SOBERBA. Numa altura em que a colecção de DVD está tão apinhada que estou a fazer uma pausa nas aquisições, fiz anos e pedi apenas um filme. Ou melhor, uma deliciosa compilação de curtas-metragens: trata-se da série «A Ovelha Choné», produzida pelos estúdios Aardman (sim, dos mesmos criadores de «Wallace & Gromit» e «A Fuga das Galinhas») e que está a ser apadrinhada - e bem! - pela RTP. Tratam-se de pequenas histórias para os mais novos protagonizadas por um rebanho de ovelhas caprichosas, feitas de plasticina e muito espertas. O único que parece mais lento nos pensamentos e nas reacções é o seu dono. São pérolas de pouco mais de cinco minutos, com humor «very british», absolutamente imperdíveis.

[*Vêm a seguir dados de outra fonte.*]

(* ===== verification/Errors.v ===== *)
(** * Error codes of the protocol (common/src/errors.rs)

    The six [contracterror] enums with their constructors, their [u32] codes,
    and the one error type of the model: a protocol error, or a host trap (an
    arithmetic or host failure without a protocol code). *)

From S2P Require Import Prelude.
From stdpp Require Import base list.
From Stdlib Require Import ZArith Lia.

Open Scope Z_scope.

Inductive GenericError : Type :=
| AssetNotSupported
| AssetAlreadySupported
| InvalidTicker
| PoolAlreadyDeployed
| InvalidAsset
| AssetsAreTheSame
| WrongToken
| InvalidWasmHash
| InvalidExchangeSrc
| PairNotActive
| AccountNotInMarket
| AmountMustBePositive
| InvalidPayments
| NotSmartContract
| AccountNotFound
| AccountModeMismatch
| AggregatorNotSet
| PositionLimitsNotSet
| PoolNotInitialized
| OwnerNotSet
| MathOverflow
| InternalError
| InvalidPositionLimits
| SpotOnlyNotProductionSafe
| InvalidTimelockDelay
| TimelockOperationExpired
| InvalidRole
| BlendPoolNotApproved
| HubNotActive
| NotAuthorized
| RegistryCapReached
| OperationNotCancellable
| BorrowRoundsToZeroShares
| CannotRemoveLastProposer
| WithdrawRoundsToZeroShares
| NetSettleRoundsToZeroShares
| SupplyRoundsToZeroShares
| RepayRoundsToZeroShares
| PositionNftNotSet
| PositionNftAlreadyDeployed
| DivisionByZero.

Inductive CollateralError : Type :=
| InsufficientCollateral
| HealthFactorTooHigh
| HealthFactorTooLow
| NotCollateral
| AssetNotBorrowable
| PositionLimitExceeded
| PositionNotFound
| InvalidPositionMode
| InsufficientLiquidity
| InvalidLiqThreshold
| CannotCleanBadDebt
| WithdrawLessThanFee
| InvalidBorrowParams
| InvalidUtilRange
| OptUtilTooHigh
| InvalidReserveFactor
| DebtPositionNotFound
| CollateralPositionNotFound
| CannotCloseWithRemainingDebt
| PoolInsolvent
| MinBorrowCollateralNotMet
| UtilizationAboveMax
| BaseRateNegative
| SlopeNonMonotonic
| MaxRateBelowBase
| MaxBorrowRateTooHigh
| AssetDecimalsTooHigh
| SelfLiquidationNotAllowed
| InvalidLiquidationCurve
| FullCloseRequired.

Inductive OracleError : Type :=
| InvalidAggregator
| InvalidOracleTokenType
| UnsafePriceNotAllowed
| PriceFeedStale
| BadLastTolerance
| NoLastPrice
| NoAccumulator
| ReflectorHistoryEmpty
| OracleNotConfigured
| InvalidPrice
| InvalidStalenessConfig
| TwapInsufficientObservations
| InvalidOracleBase
| InvalidOracleDecimals
| InvalidOracleResolution
| SanityBoundViolated
| InvalidSanityBounds
| OracleCycleDetected
| SanityBandTooWideForSingleSource
| SanityBandMustTighten
| TwapRecordsOutOfRange
| OracleDepthExceeded
| FactorOutOfBounds
| SourceCountOutOfRange
| IndependenceNotDeclared
| UnsupportedAquariusPool
| InsufficientAquariusLiquidity
| UnsupportedCurvePool
| InsufficientCurveLiquidity.

Inductive SpokeError : Type :=
| SpokeNotFound
| SpokeDeprecated
| AssetNotInSpoke
| AssetAlreadyInSpoke
| SpokeAssetInUse
| SpokeMismatch
| SpokeSupplyCapReached
| SpokeBorrowCapReached
| SpokeAssetPaused
| SpokeAssetFrozen
| SpokeAssetFlagRelaxation
| SpokeAssetSeizureHalted
| SpokeFlagsEpochMismatch
| SpokeAssetFlagsUnchanged.

Inductive FlashLoanError : Type :=
| FlashLoanOngoing
| FlashloanNotEnabled
| InvalidFlashloanRepay
| StrategyFeeExceeds
| InvalidFlashloanReceiver.

Inductive StrategyError : Type :=
| ConvertStepsRequired
| RouterOverspend
| NoSwapOutput
| CollateralRequired
| CollateralMinimumNotMet
| FlashPositionClosed.

Definition GenericError_code (e : GenericError) : Z :=
  match e with
  | AssetNotSupported => 1
  | AssetAlreadySupported => 2
  | InvalidTicker => 3
  | PoolAlreadyDeployed => 5
  | InvalidAsset => 6
  | AssetsAreTheSame => 7
  | WrongToken => 8
  | InvalidWasmHash => 10
  | InvalidExchangeSrc => 11
  | PairNotActive => 12
  | AccountNotInMarket => 13
  | AmountMustBePositive => 14
  | InvalidPayments => 16
  | NotSmartContract => 18
  | AccountNotFound => 24
  | AccountModeMismatch => 25
  | AggregatorNotSet => 27
  | PositionLimitsNotSet => 29
  | PoolNotInitialized => 30
  | OwnerNotSet => 32
  | MathOverflow => 33
  | InternalError => 34
  | InvalidPositionLimits => 36
  | SpotOnlyNotProductionSafe => 38
  | InvalidTimelockDelay => 39
  | TimelockOperationExpired => 40
  | InvalidRole => 41
  | BlendPoolNotApproved => 42
  | HubNotActive => 43
  | NotAuthorized => 44
  | RegistryCapReached => 45
  | OperationNotCancellable => 46
  | BorrowRoundsToZeroShares => 47
  | CannotRemoveLastProposer => 48
  | WithdrawRoundsToZeroShares => 49
  | NetSettleRoundsToZeroShares => 50
  | SupplyRoundsToZeroShares => 51
  | RepayRoundsToZeroShares => 52
  | PositionNftNotSet => 53
  | PositionNftAlreadyDeployed => 54
  | DivisionByZero => 55
  end.

Definition CollateralError_code (e : CollateralError) : Z :=
  match e with
  | InsufficientCollateral => 100
  | HealthFactorTooHigh => 101
  | HealthFactorTooLow => 102
  | NotCollateral => 104
  | AssetNotBorrowable => 107
  | PositionLimitExceeded => 109
  | PositionNotFound => 110
  | InvalidPositionMode => 111
  | InsufficientLiquidity => 112
  | InvalidLiqThreshold => 113
  | CannotCleanBadDebt => 114
  | WithdrawLessThanFee => 115
  | InvalidBorrowParams => 116
  | InvalidUtilRange => 117
  | OptUtilTooHigh => 118
  | InvalidReserveFactor => 119
  | DebtPositionNotFound => 120
  | CollateralPositionNotFound => 121
  | CannotCloseWithRemainingDebt => 122
  | PoolInsolvent => 123
  | MinBorrowCollateralNotMet => 126
  | UtilizationAboveMax => 127
  | BaseRateNegative => 128
  | SlopeNonMonotonic => 129
  | MaxRateBelowBase => 130
  | MaxBorrowRateTooHigh => 131
  | AssetDecimalsTooHigh => 132
  | SelfLiquidationNotAllowed => 133
  | InvalidLiquidationCurve => 134
  | FullCloseRequired => 135
  end.

Definition OracleError_code (e : OracleError) : Z :=
  match e with
  | InvalidAggregator => 201
  | InvalidOracleTokenType => 204
  | UnsafePriceNotAllowed => 205
  | PriceFeedStale => 206
  | BadLastTolerance => 208
  | NoLastPrice => 210
  | NoAccumulator => 211
  | ReflectorHistoryEmpty => 212
  | OracleNotConfigured => 216
  | InvalidPrice => 217
  | InvalidStalenessConfig => 218
  | TwapInsufficientObservations => 219
  | InvalidOracleBase => 220
  | InvalidOracleDecimals => 221
  | InvalidOracleResolution => 222
  | SanityBoundViolated => 223
  | InvalidSanityBounds => 224
  | OracleCycleDetected => 225
  | SanityBandTooWideForSingleSource => 226
  | SanityBandMustTighten => 227
  | TwapRecordsOutOfRange => 228
  | OracleDepthExceeded => 229
  | FactorOutOfBounds => 230
  | SourceCountOutOfRange => 231
  | IndependenceNotDeclared => 232
  | UnsupportedAquariusPool => 234
  | InsufficientAquariusLiquidity => 235
  | UnsupportedCurvePool => 236
  | InsufficientCurveLiquidity => 237
  end.

Definition SpokeError_code (e : SpokeError) : Z :=
  match e with
  | SpokeNotFound => 300
  | SpokeDeprecated => 301
  | AssetNotInSpoke => 307
  | AssetAlreadyInSpoke => 308
  | SpokeAssetInUse => 309
  | SpokeMismatch => 310
  | SpokeSupplyCapReached => 311
  | SpokeBorrowCapReached => 312
  | SpokeAssetPaused => 315
  | SpokeAssetFrozen => 316
  | SpokeAssetFlagRelaxation => 317
  | SpokeAssetSeizureHalted => 318
  | SpokeFlagsEpochMismatch => 319
  | SpokeAssetFlagsUnchanged => 320
  end.

Definition FlashLoanError_code (e : FlashLoanError) : Z :=
  match e with
  | FlashLoanOngoing => 400
  | FlashloanNotEnabled => 401
  | InvalidFlashloanRepay => 402
  | StrategyFeeExceeds => 409
  | InvalidFlashloanReceiver => 412
  end.

Definition StrategyError_code (e : StrategyError) : Z :=
  match e with
  | ConvertStepsRequired => 500
  | RouterOverspend => 501
  | NoSwapOutput => 502
  | CollateralRequired => 503
  | CollateralMinimumNotMet => 504
  | FlashPositionClosed => 505
  end.

(** [HostTrap] is a failure with no protocol code: an [overflow-checks] trap,
    a host [I256] overflow, or a failed call into another contract. *)
Inductive Error : Type :=
| EGeneric (e : GenericError)
| ECollateral (e : CollateralError)
| EOracle (e : OracleError)
| ESpoke (e : SpokeError)
| EFlashLoan (e : FlashLoanError)
| EStrategy (e : StrategyError)
| HostTrap.

Definition error_code (e : Error) : option Z :=
  match e with
  | EGeneric e => Some (GenericError_code e)
  | ECollateral e => Some (CollateralError_code e)
  | EOracle e => Some (OracleError_code e)
  | ESpoke e => Some (SpokeError_code e)
  | EFlashLoan e => Some (FlashLoanError_code e)
  | EStrategy e => Some (StrategyError_code e)
  | HostTrap => None
  end.

Abbreviation res := (result Error).

Definition MathOverflow_ {A} : res A := Err (EGeneric MathOverflow).

#[export] Instance GenericError_eq_dec : EqDecision GenericError.
Proof. solve_decision. Defined.
#[export] Instance CollateralError_eq_dec : EqDecision CollateralError.
Proof. solve_decision. Defined.
#[export] Instance OracleError_eq_dec : EqDecision OracleError.
Proof. solve_decision. Defined.
#[export] Instance SpokeError_eq_dec : EqDecision SpokeError.
Proof. solve_decision. Defined.
#[export] Instance FlashLoanError_eq_dec : EqDecision FlashLoanError.
Proof. solve_decision. Defined.
#[export] Instance StrategyError_eq_dec : EqDecision StrategyError.
Proof. solve_decision. Defined.
#[export] Instance Error_eq_dec : EqDecision Error.
Proof. solve_decision. Defined.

GULA. Apesar da pausa na compra de DVD, não cedi à tentação. Em liquidação total, o «Daily Price» da Av. de Berna possibilitou a seguinte pechincha: comprei os filmes «Apanha-me Se Puderes», de Spielberg, «2046», de Wong Kar-Wai, a obra oriental «O Bordel do Lago», o ardiloso «The Heist - O Golpe» de David Mamet, e «A Pantera Cor-de-Rosa», de Blake Edwards, por um total de 12,5 euros (!!!). Sim, isso mesmo. Foi só desta vez...

IRA. É certo que David Cronenberg descobriu que a violência pode ser filmada num nível muito elevado. Depois do soberbo «Uma História de Violência», só há pouco descobri «Promessas Perigosas», que é um olhar desencantado sobre a máfia americana. Por isso, e pelo ambiente de negrume que perpassa toda a fita, a obra é novamente para aplaudir. Cronenberg continua a ser certeiro nos «socos no estômago».

PREGUIÇA. Alguém compreende a lógica de programação do canal MOV? Aquele de filmes e séries que a Zon já disponibiliza no pacote clássico e no outro, o «Funtastic Life» em HD, sendo que os exibe sem horas fixas, sem linha de orientação... Há bons filmes para ver, não se percebe é quando. Nestas coisas, a bem do espectador, há que ser um pouco previsível. Não na oferta, mas nos momentos de exibição.

AVAREZA. Não sou egoísta. Nunca fui, mas sempre que empresto um filme e ele fica semanas e semanas, depois meses e meses, em casa alheia, sinto algum desconforto. Pequenino, mas sinto. «Mea culpa!»